**REQUIREMENT:** Both the line below containing "- rewrite crowded_story_resolves. cbn. lia." and the line containing "(disk' = fs w \/", along with every line between them, should be repeated exactly; no other line belongs in the answer.

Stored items
BEGIN
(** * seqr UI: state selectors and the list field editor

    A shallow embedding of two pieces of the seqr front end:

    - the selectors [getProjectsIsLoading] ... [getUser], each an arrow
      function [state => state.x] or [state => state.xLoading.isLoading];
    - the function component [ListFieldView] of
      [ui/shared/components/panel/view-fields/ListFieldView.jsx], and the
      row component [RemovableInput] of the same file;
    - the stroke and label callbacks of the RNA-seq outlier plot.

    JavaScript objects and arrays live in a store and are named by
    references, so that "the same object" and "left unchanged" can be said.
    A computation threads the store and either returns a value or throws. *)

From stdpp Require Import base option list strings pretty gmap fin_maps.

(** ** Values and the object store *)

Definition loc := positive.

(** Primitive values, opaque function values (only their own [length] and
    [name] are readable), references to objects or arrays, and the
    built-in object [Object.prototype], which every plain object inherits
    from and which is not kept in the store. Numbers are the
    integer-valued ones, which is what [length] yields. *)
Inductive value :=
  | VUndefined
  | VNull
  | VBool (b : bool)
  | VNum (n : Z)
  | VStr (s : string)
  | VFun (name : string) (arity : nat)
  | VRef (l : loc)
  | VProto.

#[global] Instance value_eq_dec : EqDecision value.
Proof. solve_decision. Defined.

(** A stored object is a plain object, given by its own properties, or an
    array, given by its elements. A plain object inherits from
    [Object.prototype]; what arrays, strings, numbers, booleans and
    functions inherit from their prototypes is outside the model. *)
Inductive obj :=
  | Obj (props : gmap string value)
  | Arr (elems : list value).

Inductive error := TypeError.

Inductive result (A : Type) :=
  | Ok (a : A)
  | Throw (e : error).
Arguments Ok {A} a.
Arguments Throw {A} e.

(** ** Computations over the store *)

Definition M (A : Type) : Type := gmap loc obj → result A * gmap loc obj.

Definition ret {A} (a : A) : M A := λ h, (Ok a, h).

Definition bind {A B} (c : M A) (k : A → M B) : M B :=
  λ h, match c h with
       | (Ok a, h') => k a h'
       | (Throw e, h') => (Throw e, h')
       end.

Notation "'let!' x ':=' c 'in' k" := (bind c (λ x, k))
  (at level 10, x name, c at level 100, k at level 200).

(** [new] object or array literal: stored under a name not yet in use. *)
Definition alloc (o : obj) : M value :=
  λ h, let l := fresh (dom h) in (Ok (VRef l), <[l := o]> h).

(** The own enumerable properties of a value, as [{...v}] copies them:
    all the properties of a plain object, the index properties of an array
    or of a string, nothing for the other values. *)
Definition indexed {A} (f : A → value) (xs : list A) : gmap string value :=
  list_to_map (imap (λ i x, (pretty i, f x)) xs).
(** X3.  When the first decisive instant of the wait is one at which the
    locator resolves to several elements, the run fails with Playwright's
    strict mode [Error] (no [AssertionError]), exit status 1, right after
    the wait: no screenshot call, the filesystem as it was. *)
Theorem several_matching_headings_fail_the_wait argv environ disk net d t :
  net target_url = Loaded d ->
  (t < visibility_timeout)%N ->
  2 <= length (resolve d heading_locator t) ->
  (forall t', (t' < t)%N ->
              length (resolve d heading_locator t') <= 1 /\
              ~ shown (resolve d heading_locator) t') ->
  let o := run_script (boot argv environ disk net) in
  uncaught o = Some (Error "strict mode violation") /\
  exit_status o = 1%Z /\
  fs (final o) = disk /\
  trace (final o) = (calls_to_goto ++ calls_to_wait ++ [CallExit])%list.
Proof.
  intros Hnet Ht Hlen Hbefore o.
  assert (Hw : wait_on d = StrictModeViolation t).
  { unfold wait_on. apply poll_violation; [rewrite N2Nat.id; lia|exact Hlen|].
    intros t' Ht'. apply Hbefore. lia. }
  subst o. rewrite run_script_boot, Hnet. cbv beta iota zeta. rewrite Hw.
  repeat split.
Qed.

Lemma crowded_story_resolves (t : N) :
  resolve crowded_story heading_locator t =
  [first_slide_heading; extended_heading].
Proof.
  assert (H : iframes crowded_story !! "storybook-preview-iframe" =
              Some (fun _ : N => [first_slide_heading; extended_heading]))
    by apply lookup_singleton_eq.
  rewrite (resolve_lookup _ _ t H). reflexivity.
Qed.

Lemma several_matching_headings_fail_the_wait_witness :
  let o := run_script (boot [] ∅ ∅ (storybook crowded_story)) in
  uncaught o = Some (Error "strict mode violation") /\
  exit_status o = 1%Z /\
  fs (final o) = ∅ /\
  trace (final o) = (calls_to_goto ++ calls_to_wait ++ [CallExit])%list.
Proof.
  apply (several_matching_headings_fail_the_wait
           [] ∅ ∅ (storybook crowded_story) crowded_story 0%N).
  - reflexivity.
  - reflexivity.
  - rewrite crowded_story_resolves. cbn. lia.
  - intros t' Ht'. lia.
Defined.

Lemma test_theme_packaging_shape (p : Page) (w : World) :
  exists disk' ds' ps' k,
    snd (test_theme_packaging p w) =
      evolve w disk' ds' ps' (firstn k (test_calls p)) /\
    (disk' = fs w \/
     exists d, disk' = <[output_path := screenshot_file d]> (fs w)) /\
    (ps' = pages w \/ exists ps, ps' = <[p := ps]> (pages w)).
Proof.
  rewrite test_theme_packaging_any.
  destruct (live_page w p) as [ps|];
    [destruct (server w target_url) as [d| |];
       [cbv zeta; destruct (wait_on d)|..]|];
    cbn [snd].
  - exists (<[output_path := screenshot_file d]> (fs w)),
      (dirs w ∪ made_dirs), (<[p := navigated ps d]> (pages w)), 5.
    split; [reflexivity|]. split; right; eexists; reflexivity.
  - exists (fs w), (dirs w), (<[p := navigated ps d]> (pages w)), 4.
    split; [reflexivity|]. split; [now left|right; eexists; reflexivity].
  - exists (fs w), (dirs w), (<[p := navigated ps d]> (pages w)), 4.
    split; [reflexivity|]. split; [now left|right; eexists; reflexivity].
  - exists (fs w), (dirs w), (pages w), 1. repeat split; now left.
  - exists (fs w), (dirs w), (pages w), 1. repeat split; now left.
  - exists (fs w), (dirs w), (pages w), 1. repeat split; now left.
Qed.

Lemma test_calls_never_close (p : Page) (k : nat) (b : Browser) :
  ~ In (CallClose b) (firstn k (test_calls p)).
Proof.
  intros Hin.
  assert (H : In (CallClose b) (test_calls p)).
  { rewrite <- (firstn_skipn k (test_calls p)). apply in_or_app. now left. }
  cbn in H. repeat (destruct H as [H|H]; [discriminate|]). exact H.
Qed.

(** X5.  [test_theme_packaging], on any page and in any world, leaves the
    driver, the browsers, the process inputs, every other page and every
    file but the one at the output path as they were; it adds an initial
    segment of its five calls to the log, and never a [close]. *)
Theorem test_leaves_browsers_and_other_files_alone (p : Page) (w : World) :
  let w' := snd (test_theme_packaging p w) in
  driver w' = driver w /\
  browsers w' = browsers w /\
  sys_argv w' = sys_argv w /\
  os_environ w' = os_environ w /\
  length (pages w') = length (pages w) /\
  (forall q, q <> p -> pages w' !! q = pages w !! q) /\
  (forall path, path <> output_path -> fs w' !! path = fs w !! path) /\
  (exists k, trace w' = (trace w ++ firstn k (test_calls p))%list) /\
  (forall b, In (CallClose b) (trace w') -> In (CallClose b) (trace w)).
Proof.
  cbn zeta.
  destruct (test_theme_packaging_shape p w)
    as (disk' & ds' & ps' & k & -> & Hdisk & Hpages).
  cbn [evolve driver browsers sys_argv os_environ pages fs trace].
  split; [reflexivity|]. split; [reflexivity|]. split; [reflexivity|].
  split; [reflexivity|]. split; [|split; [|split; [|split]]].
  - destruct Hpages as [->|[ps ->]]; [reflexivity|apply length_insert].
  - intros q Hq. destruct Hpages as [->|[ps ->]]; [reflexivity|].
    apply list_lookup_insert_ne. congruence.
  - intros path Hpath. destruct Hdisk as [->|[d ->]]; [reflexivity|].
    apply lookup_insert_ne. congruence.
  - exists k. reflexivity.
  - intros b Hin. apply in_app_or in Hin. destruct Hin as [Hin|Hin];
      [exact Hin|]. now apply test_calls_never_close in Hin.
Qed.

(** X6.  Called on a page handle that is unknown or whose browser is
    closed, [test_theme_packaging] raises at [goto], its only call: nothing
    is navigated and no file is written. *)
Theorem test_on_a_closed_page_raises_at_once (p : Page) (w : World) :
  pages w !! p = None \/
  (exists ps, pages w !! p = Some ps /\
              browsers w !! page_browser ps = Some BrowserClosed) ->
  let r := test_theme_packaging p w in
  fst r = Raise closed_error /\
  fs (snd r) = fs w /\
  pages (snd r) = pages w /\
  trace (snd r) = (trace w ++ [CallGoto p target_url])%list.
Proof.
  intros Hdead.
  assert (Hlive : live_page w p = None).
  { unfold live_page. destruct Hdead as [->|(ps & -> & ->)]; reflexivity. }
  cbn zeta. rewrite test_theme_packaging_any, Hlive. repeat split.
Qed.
END
**ANSWER SECTION:**
  - rewrite crowded_story_resolves. cbn. lia.
  - intros t' Ht'. lia.
Defined.

Lemma test_theme_packaging_shape (p : Page) (w : World) :
  exists disk' ds' ps' k,
    snd (test_theme_packaging p w) =
      evolve w disk' ds' ps' (firstn k (test_calls p)) /\
    (disk' = fs w \/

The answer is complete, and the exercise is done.